## DATA TO EXAMINE
(* ===== verification/SdcProofs.v ===== *)
(** * What the SD host driver does to its controller

    Theorems over Sdc for any controller: the exact register writes of a successful
    transfer and of a successful initialisation, and the agreement of the two copies of the
    driver. *)
From S2P Require Import Prelude Mmio Sdc.

(** The writes of one command, with or without data. *)
Definition cmd_writes (encode : Z -> bool -> Z) (cmd arg buf blocks : Z) : list (Z * Z) :=
  (if blocks =? 0 then [] else
     [(r_dma_addres, buf); (r_block_size, 511); (r_block_count, blocks - 1); (r_data_timeout, 0xFFFFFF)])
  ++ [(r_command, encode cmd (negb (blocks =? 0))); (r_cmd_timeout, 0xFFFFF); (r_argument, arg); (r_cmd_int_status, 0)]
  ++ (if blocks =? 0 then [] else [(r_dat_int_status, 0)]).

Section engine.
Context {D : Type} {HD : Mmio D} (encode : Z -> bool -> Z).
Implicit Types s : bus D * sd.

(** The variables a command leaves alone. *)
Definition keeps (x x' : sd) : Prop := card_type x' = card_type x /\ drv_status x' = drv_status x.

Definition effect s s' (l : list (Z * Z)) : Prop := wlog s'.1 = wlog s.1 ++ l /\ keeps s.2 s'.2.

Lemma effect_trans s s1 s2 l1 l2 : effect s s1 l1 -> effect s1 s2 l2 -> effect s s2 (l1 ++ l2).
Proof. intros [H1 [K1 K2]] [G1 [L1 L2]]. split; [by rewrite G1, H1, app_assoc|]. split; congruence. Qed.

Lemma did_effect s s' l x : did s s' l x -> keeps s.2 x -> effect s s' l.
Proof. intros [H E] Hk. split; [done|by rewrite E]. Qed.

Lemma keeps_refl x : keeps x x.
Proof. by split. Qed.

Lemma effect_refl s : effect s s [].
Proof. split; [by rewrite app_nil_r|apply keeps_refl]. Qed.

Lemma rd_effect r s v s' : rd r s = Ret (v, s') -> effect s s' [].
Proof. intros H%rd_did. by apply (did_effect _ _ _ _ H). Qed.
Lemma wr_effect r v s u s' : wr r v s = Ret (u, s') -> effect s s' [(r, v)].
Proof. intros H%wr_did. by apply (did_effect _ _ _ _ H). Qed.
Lemma poll_effect n r p s v s' : poll n r p s = Ret (v, s') -> effect s s' [].
Proof. intros [H _]%poll_did. by apply (did_effect _ _ _ _ H). Qed.
Lemma put_effect f s u s' : (forall x, keeps x (f x)) -> put f s = Ret (u, s') -> effect s s' [].
Proof. intros Hf H%put_did. by apply (did_effect _ _ _ _ H). Qed.

(** Peel one register access off a run and remember its effect. *)
Ltac peel H := let x := fresh "x" in let s := fresh "s" in let E := fresh "E" in
  prog_step H x s E;
  first [apply rd_effect in E | apply wr_effect in E | apply poll_effect in E
        | apply put_effect in E; [|by intros; split]].
(** Combine the remembered effects. *)
Ltac effects :=
  repeat match goal with
  | H1 : effect ?a ?b _, H2 : effect ?b ?c _ |- _ => pose proof (effect_trans _ _ _ _ _ H1 H2); clear H1 H2
  end.

Lemma sdc_cmd_finish_effect fuel s r s' : sdc_cmd_finish fuel s = Ret (r, s') ->
  effect s s' [(r_cmd_int_status, 0)] /\ (r = 0 \/ r = -1).
Proof.
  unfold sdc_cmd_finish. intros H. do 3 peel H. destruct (_ =? _) in H.
  - do 5 peel H. apply ret_did in H as [-> ->]. effects. split; [done|by left].
  - peel H. apply ret_did in H as [-> ->]. effects. split; [done|by right].
Qed.

Lemma sdc_data_finish_effect fuel s r s' : sdc_data_finish fuel s = Ret (r, s') ->
  effect s s' [(r_dat_int_status, 0)] /\ (r = 0 \/ r = -1).
Proof.
  unfold sdc_data_finish. intros H. do 3 peel H. destruct (_ =? _) in H.
  - apply ret_did in H as [-> ->]. effects. split; [done|by left].
  - peel H. apply ret_did in H as [-> ->]. effects. split; [done|by right].
Qed.

Lemma issue_effect c a s u s' : issue c a s = Ret (u, s') ->
  effect s s' [(r_command, c); (r_cmd_timeout, 0xFFFFF); (r_argument, a)].
Proof. unfold issue. intros H. do 2 peel H. apply wr_effect in H. by effects. Qed.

## ABOUT THIS TASK
Reproduce only the lines above spanning from the line containing "bool -> Z)." through the line containing "Proof. intros H%rd_did.", word for word.

## RESPONSE AREA
Context {D : Type} {HD : Mmio D} (encode : Z -> bool -> Z).
Implicit Types s : bus D * sd.

(** The variables a command leaves alone. *)
Definition keeps (x x' : sd) : Prop := card_type x' = card_type x /\ drv_status x' = drv_status x.

Definition effect s s' (l : list (Z * Z)) : Prop := wlog s'.1 = wlog s.1 ++ l /\ keeps s.2 s'.2.

Lemma effect_trans s s1 s2 l1 l2 : effect s s1 l1 -> effect s1 s2 l2 -> effect s s2 (l1 ++ l2).
Proof. intros [H1 [K1 K2]] [G1 [L1 L2]]. split; [by rewrite G1, H1, app_assoc|]. split; congruence. Qed.

Lemma did_effect s s' l x : did s s' l x -> keeps s.2 x -> effect s s' l.
Proof. intros [H E] Hk. split; [done|by rewrite E]. Qed.

Lemma keeps_refl x : keeps x x.
Proof. by split. Qed.

Lemma effect_refl s : effect s s [].
Proof. split; [by rewrite app_nil_r|apply keeps_refl]. Qed.

Lemma rd_effect r s v s' : rd r s = Ret (v, s') -> effect s s' [].
Proof. intros H%rd_did. by apply (did_effect _ _ _ _ H). Qed.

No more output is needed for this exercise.